THE FINANCIAL CLIFF WE MIGHT BE DRIVING OVER!

STAPLES CONSULTING

DECEMBER 1ST, 2018

THE FINANCIAL CLIFF WE MIGHT BE DRIVING OVER

OR

HOW WE SOLD OUR CHILDREN’S AND GRANDCHILDREN’S ECONOMIC FUTURE FOR OUR OWN CURRENT GAIN


This newsletter is based upon my own original research. First, I need to give some background about scientific theory in general and economic theories and economic history more specifically.


In science we have the principle called Occam’s razor, also called the law of economy, that became best known from the works of a Franciscan friar and scholastic philosopher William of Ockham in 14th century England. In Latin it is called “lex parsimoniae,” or “the law of briefness.” It generally states that among competing hypotheses or theories, the simpler explanation or the one that uses the least speculation is usually better, if both explanations work equally well. As Albert Einstein once stated; “Everything should be kept as simple as possible, but no simpler.”


Often it seems when I talk to my students, or amateur economists, or conspiracy theorists, they have some very elaborate theories to explain economic and financial events. They also seem to look at a forest of economic events and data and will use only that certain set of data that supports their position and disregard any other that contradicts their beliefs (Confirmation Bias). Here I hope to present a simple case of explaining and showing the economic decline of the United States economy. We are putting off some hard decisions now, which is going to cause suffering for future generations.


One economic theory we need to deal with is called the “Crowding Out Effect’” It argues that the rising of public sector (government) spending, done by the borrowing of money, drives down private sector borrowing and spending. The Crowding Out Effect was a reaction to the Keynesian economic model that stated that during a recession a government needed to stimulate the economy by deficit spending. But this increase in government spending, it was believed, would be at least partially offset by reduction in personal consumption and business investment (individuals and businesses couldn’t borrow, because the government had already borrowed the available funds.) This theory can be found in nearly every economic textbook published. It was an extremely popular idea in the 1950s, 60s, and 70s, but didn’t have a lot of research or data to support it; it was more of a thought exercise. 

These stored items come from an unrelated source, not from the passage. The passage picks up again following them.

Lemma schema_step pre row k : schema db = pre ++ row :: k →
  agrees (read_schema (pre, schema_bytes pre) (map py_text row)) (pre ++ [row], schema_bytes (pre ++ [row])).
Proof.
  intros E. destruct (ha_objects _ _ _ honest) as [Hlen Hrows]. rewrite E in Hlen, Hrows. rewrite length_app in Hlen. cbn [length] in Hlen.
  apply Forall_app in Hrows as [_ (ty & n & o & sql & Hrow & Hv)%Forall_inv].
  assert (fits_bound → schema_bytes (pre ++ [row]) <= MAX_BYTES) as Hb.
  { intros [Hf _]%bytes_fit. rewrite E in Hf. pose proof (tables_bytes_nonneg (tables db)). pose proof (schema_bytes_nonneg k).
    unfold schema_bytes in *. rewrite !(sum_app schema_row_bytes) in *. cbn [foldr] in *. lia. }
  assert (schema_bytes (pre ++ [row]) = schema_bytes pre + schema_row_bytes row) as Es
    by (unfold schema_bytes; rewrite (sum_app schema_row_bytes); cbn [foldr]; lia).
  unfold read_schema. rewrite text_cells. cbn [rbind fst snd]. apply agrees_require; [lia|].
  eapply agrees_bind.
  { apply agrees_json; [apply schema_finite|]. intros Hs. specialize (Hb Hs). pose proof (schema_bytes_nonneg pre).
    change (json_len (JArr (map (JOpt JStr) row))) with (schema_row_bytes row). lia. }
  change (slen (dumps (JArr (map (JOpt JStr) row)))) with (schema_row_bytes row). rewrite <- Es.
  eapply agrees_bind; [by apply agrees_bound|]. rewrite Hrow. cbn [cell_or_none nth_error rbind].
  assert ((if bool_decide (Some ty = Some "table") then Ok sql else Ok None) = Ok (if bool_decide (Some ty = Some "table") then sql else None)) as ->
    by by case_bool_decide.
  cbn [rbind]. apply agrees_require; [|by left]. case_bool_decide as Hty; [|done]. by rewrite Hv by congruence.
Qed.

Lemma schema_scan d : agrees (scan read_schema ([], 0) (mkCursor d (map (map py_text) (schema db)) false)) (schema db, schema_bytes (schema db)).
Proof.
  unfold scan. cbn [fetched broken].
  assert (∀ k pre, schema db = pre ++ k →
    agrees (foldR read_schema (pre, schema_bytes pre) (map (map py_text) k)) (schema db, schema_bytes (schema db))) as H.
  { induction k as [|row k IH]; intros pre E; [rewrite app_nil_r in E; subst; by left|]. cbn [map foldR].
    eapply agrees_bind; [by eapply schema_step|]. apply IH. by rewrite <- (assoc_L (++)). }
  eapply agrees_bind; [by apply (H _ [])|by left].
Qed.

Lemma cells_read cells : Forall cell_ok cells → mapR _cell (map py_cell cells) = Ok (map cell_json cells).
Proof.
  induction 1 as [|c cells Hc _ IH]; [done|]. cbn [map mapR]. rewrite IH.
  assert (_cell (py_cell c) = Ok (cell_json c)) as ->; [|done]. destruct c as [|z|b|s|s]; [reflexivity|reflexivity| |reflexivity|reflexivity].
  destruct Hc as [_ Hf]. cbn [py_cell _cell cell_json]. by rewrite Hf.
Qed.

Lemma record_step rid (r : Row) acc total bytes :
  id_ok rid r.1 → Forall cell_ok r.2 → 0 <= bytes → total + 1 <= MAX_ROWS → (fits_bound → bytes + row_bytes rid r <= MAX_BYTES) →
  agrees (Preservation.read_record rid (mkScan acc total bytes) (py_row r))
    (mkScan (acc ++ [enc_row rid r]) (total + 1) (bytes + row_bytes rid r)).
Proof.
  intros Hid Hc Hp Ht Hb. unfold Preservation.read_record. cbn [s_total s_bytes s_rows]. apply agrees_require; [lia|].
  destruct r as [o cells]. cbn [fst snd] in *. unfold row_bytes, enc_row in *. cbn [fst snd] in *. change (row_json (o, cells)) with (JArr (map cell_json cells)) in *.
  pose proof (json_len_nonneg (id_json o)). pose proof (json_len_nonneg (JArr (map cell_json cells))).
  assert (all_finite (JArr (map cell_json cells)) = true) as Hfin by apply (row_finite (o, cells)).
  destruct o as [z|]; [destruct Hid as [-> _]|cbn in Hid; subst rid];
    [change (py_row (Some z, cells)) with (PInt z :: map py_cell cells)|change (py_row (None, cells)) with (map py_cell cells)];
    cbn [cell_at nth_error rbind tail].
  - rewrite cells_read by done. cbn [rbind]. eapply agrees_bind; [apply agrees_json; [done|intros Hs; specialize (Hb Hs); lia]|].
    eapply agrees_bind; [eapply agrees_bind; [apply agrees_json; [done|intros Hs; specialize (Hb Hs); cbn [id_json] in *; lia]|by left]|].
    change (slen (dumps (JArr (map cell_json cells)))) with (json_len (JArr (map cell_json cells))).
    change (slen (dumps (JInt z))) with (json_len (id_json (Some z))).
    rewrite <- Z.add_assoc. eapply agrees_bind; [by apply agrees_bound|by left].
  - rewrite cells_read by done. cbn [rbind]. eapply agrees_bind; [apply agrees_json; [done|intros Hs; specialize (Hb Hs); lia]|].
    change (slen (dumps (JArr (map cell_json cells)))) with (json_len (JArr (map cell_json cells))).
    rewrite <- Z.add_assoc. eapply agrees_bind; [by apply agrees_bound|by left].
Qed.

Lemma records_scan rid d l total bytes :
  Forall (λ r : Row, id_ok rid r.1 ∧ Forall cell_ok r.2) l → 0 <= bytes → total + Z.of_nat (length l) <= MAX_ROWS →
  (fits_bound → bytes + rows_bytes rid l <= MAX_BYTES) →
  agrees (scan (Preservation.read_record rid) (mkScan [] total bytes) (mkCursor d (map py_row l) false))
    (mkScan (map (enc_row rid) l) (total + Z.of_nat (length l)) (bytes + rows_bytes rid l)).
Proof.
  unfold scan. cbn [fetched broken]. intros Hl Hp Ht Hb. eapply agrees_bind; [|by left].
  change (map (enc_row rid) l) with ([] ++ map (enc_row rid) l). generalize (@nil (list json * option Z)) as acc.
  revert total bytes Hp Ht Hb. induction Hl as [|r l [Hid Hc] _ IH]; intros total bytes Hp Ht Hb acc.
  - cbn. rewrite app_nil_r, !Z.add_0_r. by left.
  - pose proof (row_bytes_nonneg rid r). pose proof (rows_bytes_nonneg rid l).
    assert (rows_bytes rid (r :: l) = row_bytes rid r + rows_bytes rid l) as Er by done. rewrite Er in *. cbn [map foldR length] in *.
    eapply agrees_bind; [apply record_step; [done|done|done|lia|intros Hs; specialize (Hb Hs); lia]|].
    specialize (IH (total + 1) (bytes + row_bytes rid r) ltac:(lia) ltac:(lia) ltac:(intros Hs; specialize (Hb Hs); lia) (acc ++ [enc_row rid r])).
    rewrite <- (assoc_L (++)) in IH. cbn [app] in IH.
    replace (total + Z.of_nat (S (length l))) with (total + 1 + Z.of_nat (length l)) by lia. by rewrite Z.add_assoc.
Qed.

(** *** The canonical rows *)

Definition found_rows (t : Table) : list (list json) := map (λ r : Row, map cell_json r.2) (canonical_records t).
Definition found_ids (t : Table) : json := if has_rowid t then JArr (map (λ r : Row, id_json r.1) (canonical_records t)) else JNull.
Lemma found_table t : JObj [("columns", JArr (map JStr (columns t))); ("rows", JArr (map JArr (found_rows t))); ("rowids", found_ids t)] = captured_table t.
Proof. unfold captured_table, found_rows. by rewrite map_map. Qed.

Lemma table_fits nt : nt ∈ tables db → fits_bound → table_bytes nt + 7 <= MAX_BYTES.
Proof.
  intros Hin [_ Hb]%bytes_fit. pose proof (table_bytes_shown nt).
  pose proof (json_len_member nt.1 (captured_table nt.2) (map show_table (tables db))) as Hm.
  specialize (Hm ltac:(apply list_elem_of_fmap; by exists nt)). lia.
Qed.
Lemma row_fits nt r : nt ∈ tables db → r ∈ rows nt.2 → fits_bound → json_len (ordered_json (has_rowid nt.2) r) <= MAX_BYTES.
Proof.
  intros Hin Hr Hs. pose proof (table_fits nt Hin Hs) as Hb. unfold table_bytes in Hb.
  assert (row_bytes (has_rowid nt.2) r <= rows_bytes (has_rowid nt.2) (rows nt.2)).
  { apply list_elem_of_split in Hr as (l1 & l2 & ->). unfold rows_bytes. rewrite (sum_app (row_bytes _)). cbn [foldr].
    pose proof (rows_bytes_nonneg (has_rowid nt.2) l1). pose proof (rows_bytes_nonneg (has_rowid nt.2) l2). unfold rows_bytes in *. lia. }
  unfold row_bytes, ordered_json in *. destruct (has_rowid nt.2); [|lia]. rewrite json_len_arr. cbn [foldr length pred]. lia.
Qed.

Lemma order_back nt : nt ∈ tables db →
  agrees (canonical_order (has_rowid nt.2) (map (enc_row (has_rowid nt.2)) (rows nt.2))) (found_rows nt.2, found_ids nt.2).
Proof.
  intros Hin. pose proof (λ r Hr, row_fits nt r Hin Hr) as Hb. unfold canonical_order, found_ids, found_rows, canonical_records.
  destruct (has_rowid nt.2).
  - eapply agrees_bind.
    { apply agrees_sorted. intros x (r & -> & Hr)%list_elem_of_fmap. split; [apply (ordered_finite true r)|]. by apply Hb. }
    left. rewrite sort_by_map, !map_map. done.
  - rewrite map_map. cbn [enc_row fst]. eapply agrees_bind.
    { apply agrees_sorted. intros x (r & -> & Hr)%list_elem_of_fmap. split; [apply (row_finite r)|]. by apply Hb. }
    left. rewrite sort_by_map. done.
Qed.

(** *** The statements

    A statement that leaves the session and agrees with a value. *)
Definition reads {A} (m : M Session A) (x : A) : Prop := ∀ s, ∃ r, m s = (r, s) ∧ agrees r x.
Notation connection := (sqlite answer).

Lemma reads_ret {A} (x : A) : reads (ret x) x.
Proof. intros s. eexists. split; [done|by left]. Qed.
Lemma reads_bind {A B} (m : M Session A) (f : A → M Session B) x y : reads m x → reads (f x) y → reads (bind m f) y.
Proof.
  intros Hm Hf s. destruct (Hm s) as (r & E & Hr). unfold bind. rewrite E. destruct Hr as [->|(e & -> & He)]; [apply Hf|].
  eexists. split; [done|]. right. by exists e.
Qed.
Lemma reads_lift {A} (r : res A) x : agrees r x → reads (lift r) x.
Proof. intros Hr s. by exists r. Qed.
Lemma reads_require {B} b label (f : unit → M Session B) y : b = true → reads (f tt) y → reads (bind (lift (require b label)) f) y.
Proof. intros ->. apply reads_bind, reads_lift. by left. Qed.
Lemma reads_execute sql c : sql ≠ "BEGIN" → answer sql = c → reads (execute connection sql) c.
Proof. intros Hs <- s. exists (Ok (answer sql)). split; [|by left]. unfold execute, sqlite. by rewrite bool_decide_false. Qed.

Lemma shown_finite l : all_finite (JObj (map show_table l)) = true.
Proof.
  cbn [all_finite]. apply forallb_forall. intros kv ([n t] & -> & _)%list_elem_of_In%list_elem_of_fmap. unfold show_table, captured_table.
  cbn [snd all_finite forallb]. rewrite andb_true_r, !andb_true_iff. split_and!.
  - apply forallb_forall. by intros j (x & -> & _)%list_elem_of_In%list_elem_of_fmap.
  - apply forallb_forall. intros j (x & -> & _)%list_elem_of_In%list_elem_of_fmap. apply row_finite.
  - destruct (has_rowid t); [|done]. apply forallb_forall. intros j (x & -> & _)%list_elem_of_In%list_elem_of_fmap. by destruct x.1.
Qed.

Definition progress (l : list (string * Table)) : Preservation.Progress :=
  mkProgress (map show_table l) (rows_total l) (schema_bytes (schema db) + tables_bytes l).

Two developments put the Crowding Out Effect onto the back burner of economic thought. The first, in the 1950s when this theory was being fleshed out, it was thought there were only a limited amount of savings that could be borrowed. In 1955, 100% of the United States national debt was funded by domestic sources; only Americans held American debt. The United States was the largest creditor nation in the world and it was thought that only American savers had the savings to finance the borrowing needs of the nation. Between 1975 and 1985 the United States went from the largest creditor nation to the largest debtor nation and more and more of our debt was held by foreign investors. Today, recent estimates have foreign investors holding 31% of our national debt and currently buying as much as 40% of new debt being issued. This globalization of debt was a major blow to this theory. The second, was the use by central banks of a financial tool call Quantitative Easing, particularly after the “Great Recession” 2008-09. Central banks around the world began to create currency “out of the thin air” and purchased trillions of dollars’ worth of their own national debt. If a single central bank attempted this “dollarization of debt” it could have lowered the value of that nation’s currency, but since at least three of the four largest economic areas (the European Union, the United States and Japan) pursued this policy, it didn’t seem to have this affect. Today, Crowding Out Effect is believed to happen only if the economy of a nation is operating at full employment.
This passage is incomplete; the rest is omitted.